Bitfinex's reported figures for 2017 were $333.5 million in gross profits, $6.8 million in expenses, $326 million in net profit, and $246 million in dividends.

=== 2020–2026: Acquisitions and investments ===
On October 15, 2021, it was announced that Bitfinex would pay a $1.5 million fine to the Commodity Futures Trading Commission for illegal, off-exchange retail commodity transactions in digital assets with Americans. In 2021, Bitfinex launched a new payment platform, Bitfinex Pay, that would allow online merchants to receive cryptocurrency payments. Bitfinex, Kraken, and KuCoin began entering the Indian cryptocurrency market in 2021. In September 2022, Bitfinex, alongside several other leading exchanges, temporarily paused all deposits and withdrawals of Ethereum-based tokens during the Ethereum software upgrade known as the Merge. In December 2022, Bitfinex published the "Freedom Manifesto", which advocates for distributed, open-source software and libertarian economics.

As of January 2023, Bitfinex announced plans to open an office in El Salvador. El Salvador plans to issue its "volcano" token this year, which will be issued using blockchain technology, and which will trade on Bitfinex's exchange. In April 2023, Bitfinex Securities was granted a license by El Salvador’s National Digital Asset Commission to operate in the country. The license permits Bitfinex Securities El Salvador to facilitate tokenized assets. On May 24, 2023, Bitfinex announced it would invest in the Chilean cryptocurrency exchange Orionx. Bitfinex stated that it aims to expand its presence in Chile and Latin America. Bitfinex launched its peer-to-peer trading platform in Venezuela, Argentina, and Colombia in June 2023.

In January 2025, Bitfinex Derivatives was granted a licence by El Salvador's National Digital Asset Commission to operate in the country.

In 2025, Bitfinex introduced zero-fee trading across its spot, margin, perpetual derivatives, and over-the-counter markets, applying the policy to both maker and taker transactions. The exchange has said that its revenue is diversified beyond trading fees, including income from its peer-to-peer margin lending market and services for institutional clients.

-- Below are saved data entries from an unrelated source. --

Lemma unit_width_prefix (a b : string) :
  (unit_width a "Helvetica" 12 <= unit_width (a +:+ b) "Helvetica" 12)%Q.
Proof.
  unfold unit_width. rewrite <- Zle_Qle, length_append. lia.
Qed.

Lemma wrap_text_overlong_token_witness :
  In "incomprehensibilities "
    (segment_lines unit_width (inject_Z 10) "Helvetica" 12
       "so many incomprehensibilities here")
  /\ In "incomprehensibilities "
       (wrap_text unit_width "so many incomprehensibilities here"
          (inject_Z 10) "Helvetica" 12)
  /\ Py.split "incomprehensibilities " = ["incomprehensibilities"].
Proof.
  apply (wrap_text_overlong_token unit_width
           "so many incomprehensibilities here" (inject_Z 10) "Helvetica" 12
           "so many incomprehensibilities here" "incomprehensibilities"
           unit_width_suffix unit_width_prefix).
  - vm_compute. now left.
  - vm_compute. tauto.
  - vm_compute. reflexivity.
Defined.

(** C6, as stated, fails for a segment of white space: the text made of one
    space is returned as the line holding that space, not as an empty
    line. *)
Lemma wrap_text_blank_line_fails :
  Py.split_nl " " = [] ++ " " :: [] /\
  Py.strip " " = "" /\
  wrap_text unit_width " " (inject_Z 10) "Helvetica" 12
  <> concat (map (segment_lines unit_width (inject_Z 10) "Helvetica" 12) [])
     ++ [""]
     ++ concat (map (segment_lines unit_width (inject_Z 10) "Helvetica" 12) []).
Proof. repeat split. vm_compute. discriminate. Qed.

(** C6, amended: a blank input segment (empty, or white space only)
    produces exactly one output line, the segment itself as it is (so an
    empty line when the segment is empty), between the lines of the
    segments before it and the lines of the segments after it. *)
Theorem wrap_text_blank_line
  (stringWidth : string -> string -> Z -> Q) (text : string) (width : Q)
  (font_name : string) (font_size : Z)
  (pre post : list string) (seg : string)
  (Hsplit : Py.split_nl text = pre ++ seg :: post)
  (Hblank : Py.strip seg = "") :
  wrap_text stringWidth text width font_name font_size
  = concat (map (segment_lines stringWidth width font_name font_size) pre)
    ++ [seg]
    ++ concat (map (segment_lines stringWidth width font_name font_size) post).
Proof.
  rewrite (wrap_text_at _ _ _ _ _ _ _ _ Hsplit).
  rewrite (lines_of_blank _ _ _ _ seg); [reflexivity|].
  rewrite <- strip_blank, Hblank. reflexivity.
Qed.

Lemma wrap_text_blank_line_witness :
  wrap_text unit_width ("one" +:+ nl +:+ nl +:+ "two") (inject_Z 10)
    "Helvetica" 12
  = concat (map (segment_lines unit_width (inject_Z 10) "Helvetica" 12)
              ["one"])
    ++ [""]
    ++ concat (map (segment_lines unit_width (inject_Z 10) "Helvetica" 12)
                 ["two"]).
Proof.
  apply (wrap_text_blank_line unit_width ("one" +:+ nl +:+ nl +:+ "two")
           (inject_Z 10) "Helvetica" 12 ["one"] ["two"] "");
    vm_compute; reflexivity.
Defined.

(** C9: a segment that is not blank and whose first token is wider than the
    usable width yields the empty candidate as a line, and right after it
    the line that starts with that token. *)
Theorem wrap_text_empty_before_overlong
  (stringWidth : string -> string -> Z -> Q) (text : string) (width : Q)
  (font_name : string) (font_size : Z)
  (pre post : list string) (seg w : string) (ws : list string)
  (Hsplit : Py.split_nl text = pre ++ seg :: post)
  (Hwords : Py.split seg = w :: ws)
  (too_wide : (width < stringWidth w font_name font_size)%Q) :
  exists tail rest,
    segment_lines stringWidth width font_name font_size seg
    = "" :: (w +:+ " " +:+ tail) :: rest
    /\ wrap_text stringWidth text width font_name font_size
       = concat (map (segment_lines stringWidth width font_name font_size) pre)
         ++ ("" :: (w +:+ " " +:+ tail) :: rest)
         ++ concat
              (map (segment_lines stringWidth width font_name font_size) post).
Proof.
  assert (Hb : blank seg = false).
  { destruct (blank seg) eqn:Hb; [|reflexivity].
    rewrite (blank_split seg Hb) in Hwords. discriminate. }
  destruct (run_head stringWidth width font_name font_size ws (w +:+ " "))
    as (tail & rest & Hrun).
  exists tail, rest.
  assert (Hlines : segment_lines stringWidth width font_name font_size seg
                   = "" :: (w +:+ " " +:+ tail) :: rest).
  { rewrite lines_of_words by assumption. rewrite Hwords. cbn [greedy].
    rewrite append_nil_l.
    destruct (Qle_bool _ width) eqn:Hfit.
    - apply Qle_bool_iff in Hfit. exfalso.
      apply (Qlt_irrefl width). eapply Qlt_le_trans; eassumption.
    - rewrite Hrun, append_assoc. reflexivity. }
  split; [exact Hlines|].
  now rewrite (wrap_text_at _ _ _ _ _ _ _ _ Hsplit), Hlines.
Qed.

Lemma wrap_text_empty_before_overlong_witness :
  exists tail rest,
    segment_lines unit_width (inject_Z 5) "Helvetica" 12 "transcription ok"
    = "" :: ("transcription" +:+ " " +:+ tail) :: rest
    /\ wrap_text unit_width "transcription ok" (inject_Z 5) "Helvetica" 12
       = concat (map (segment_lines unit_width (inject_Z 5) "Helvetica" 12) [])
         ++ ("" :: ("transcription" +:+ " " +:+ tail) :: rest)
         ++ concat
              (map (segment_lines unit_width (inject_Z 5) "Helvetica" 12) []).
Proof.
  apply (wrap_text_empty_before_overlong unit_width "transcription ok"
           (inject_Z 5) "Helvetica" 12 [] [] "transcription ok"
           "transcription" ["ok"]); vm_compute; reflexivity.
Defined.

(** ** The page flow loops *)

Section FlowFacts.

Variables page_width page_height : Z.
Variable margins : Margins.t.

Local Abbreviation letter := (page_width, page_height).
Local Abbreviation start := (page_height - Margins.top margins - 60).
Local Abbreviation limit := (Margins.bottom margins + 30).
Local Abbreviation x0 := (Margins.left margins).


Lemma body_line_eq (ep : option Z) (y : Z) (out : list call) (line : string) :
  body_line letter margins ep (y, out) line
  = if y <=? limit
    then (start - 14,
          out ++ [showPage] ++ add_page_header_footer letter ep margins
              ++ [drawString x0 start line])
    else (y - 14, out ++ [drawString x0 y line]).
Proof.
  unfold body_line. simpl.
  destruct (y <=? _); [|reflexivity].
  now rewrite <- !app_assoc.
Qed.

Lemma index_entry_eq (y : Z) (out : list call) (ep : option Z) (text : string) :
  index_entry letter margins (y, out) (ep, text)
  = if y <=? limit
    then (start - 14,
          out ++ [showPage] ++ add_page_header_footer letter ep margins
              ++ [drawString x0 start ("Episode " +:+ Py.str ep)])
    else (y - 14, out ++ [drawString x0 y ("Episode " +:+ Py.str ep)]).
Proof.
  unfold index_entry. simpl.
  destruct (y <=? _); [|reflexivity].
  now rewrite <- !app_assoc.
Qed.

Lemma fold_body_line (ep : option Z) (lines : list string) (y : Z)
  (out : list call) :
  snd (fold_left (body_line letter margins ep) lines (y, out))
  = out ++ body_calls page_width page_height margins ep y lines.
Proof.
  revert y out. induction lines as [|line rest IH]; intros y out.
  - simpl. now rewrite app_nil_r.
  - cbn [fold_left body_calls]. rewrite body_line_eq.
    destruct (y <=? limit); rewrite IH, <- !app_assoc; reflexivity.
Qed.

Lemma fold_index_entry (ts : list item) (y : Z) (out : list call) :
  snd (fold_left (index_entry letter margins) ts (y, out))
  = out ++ index_calls page_width page_height margins y ts.
Proof.
  revert y out. induction ts as [|[ep text] rest IH]; intros y out.
  - simpl. now rewrite app_nil_r.
  - cbn [fold_left index_calls]. rewrite index_entry_eq.
    destruct (y <=? limit); rewrite IH, <- !app_assoc; reflexivity.
Qed.

Lemma body_calls_fit (ep : option Z) (lines : list string) (y : Z) :
  limit < y - 14 * (Z.of_nat (length lines) - 1) ->
  body_calls page_width page_height margins ep y lines = draws_from margins y lines.
Proof.
  revert y. induction lines as [|line rest IH]; intros y Hy; [reflexivity|].
  cbn [body_calls draws_from]. cbn [length] in Hy.
  destruct (Z.leb_spec y limit) as [Hle|Hgt]; [lia|].
  f_equal. apply IH. lia.
Qed.

Lemma body_calls_app (ep : option Z) (fit rest : list string) (y : Z) :
  limit < y - 14 * (Z.of_nat (length fit) - 1) ->
  body_calls page_width page_height margins ep y (fit ++ rest)
  = draws_from margins y fit ++ body_calls page_width page_height margins ep (y - 14 * Z.of_nat (length fit)) rest.
Proof.
  revert y. induction fit as [|line fit IH]; intros y Hy.
  - simpl. f_equal. lia.
  - cbn [app body_calls draws_from]. cbn [length] in Hy.
    destruct (Z.leb_spec y limit) as [Hle|Hgt]; [lia|].
    rewrite IH by lia. cbn [app length]. do 3 f_equal. lia.
Qed.

Lemma body_calls_draws (ep : option Z) (lines : list string) (y : Z) :
  Forall (fun line => exists y', In (drawString x0 y' line)
                                   (body_calls page_width page_height margins ep y lines)) lines.
Proof.
  revert y. induction lines as [|line rest IH]; intros y; [constructor|].
  cbn [body_calls]. destruct (y <=? limit).
  - constructor.
    + exists start. simpl. auto.
    + eapply Forall_impl; [apply (IH (start - 14))|].
      intros l [y' Hy']. exists y'. simpl. auto.
  - constructor.
    + exists y. now left.
    + eapply Forall_impl; [apply (IH (y - 14))|].
      intros l [y' Hy']. exists y'. now right.
Qed.


Lemma header_no_log (ep : option Z) :
  forallb (fun c => negb (is_log_write c))
    (add_page_header_footer letter ep margins) = true.
Proof. reflexivity. Qed.

Lemma body_calls_no_log (ep : option Z) (lines : list string) (y : Z) :
  forallb (fun c => negb (is_log_write c)) (body_calls page_width page_height margins ep y lines) = true.
Proof.
  revert y. induction lines as [|line rest IH]; intros y; [reflexivity|].
  cbn [body_calls]. destruct (y <=? limit).
  - rewrite !forallb_app, header_no_log. simpl. apply IH.
  - simpl. apply IH.
Qed.

Lemma index_calls_no_log (ts : list item) (y : Z) :
  forallb (fun c => negb (is_log_write c)) (index_calls page_width page_height margins y ts) = true.
Proof.
  revert y. induction ts as [|[ep text] rest IH]; intros y; [reflexivity|].
  cbn [index_calls]. destruct (y <=? limit).
  - rewrite !forallb_app, header_no_log. simpl. apply IH.
  - simpl. apply IH.
Qed.

Lemma draws_from_no_page (lines : list string) (y : Z) :
  List.filter is_showPage (draws_from margins y lines) = [].
Proof.
  revert y. induction lines as [|line rest IH]; intros y; [reflexivity|].
  simpl. apply IH.
Qed.

Lemma index_calls_app (before after : list item) (y : Z) :
  exists y', index_calls page_width page_height margins y (before ++ after)
             = index_calls page_width page_height margins y before ++ index_calls page_width page_height margins y' after.
Proof.
  revert y. induction before as [|[ep text] before IH]; intros y.
  - now exists y.
  - cbn [app index_calls]. destruct (y <=? limit).
    + destruct (IH (start - 14)) as [y' ->]. exists y'. reflexivity.
    + destruct (IH (y - 14)) as [y' ->]. now exists y'.
Qed.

In May 2026, Bitfinex received a Digital Asset Service Provider license from El Salvador's National Commission on Digital Assets. This expanded its operations in the country by allowing the platform to offer regulated local services. This follows the licensing of Bitfinex Securities in April 2023.

== Tether ==

Tether is a stablecoin that Tether Limited had claimed to be pegged to the UDS. Tether is closely associated with Bitfinex; as of 2018, they shared common shareholders and management. In 2017, critics raised questions about the relationship between Bitfinex and Tether. In February 2021, Bitfinex agreed to pay $18.5 million in a settlement with the New York Attorney General's office regarding allegations over Bitfinex parent iFinex making false statements about the backing of Tether and the movement of hundreds of millions USD between the two companies to cover up massive losses by Bitfinex in 2017 and 2018. As part of the agreement, Bitfinex would maintain its prohibition on trading activity with New Yorkers. On August 4, 2023, the class action lawsuit against Tether and Bitfinex was dismissed by Chief Judge Laura Taylor Swain of the U.S. District Court for the Southern District of New York. The court found that the plaintiff lacked "plausible allegations of injury" because there was no evidence showing "USDT had a diminished actual value".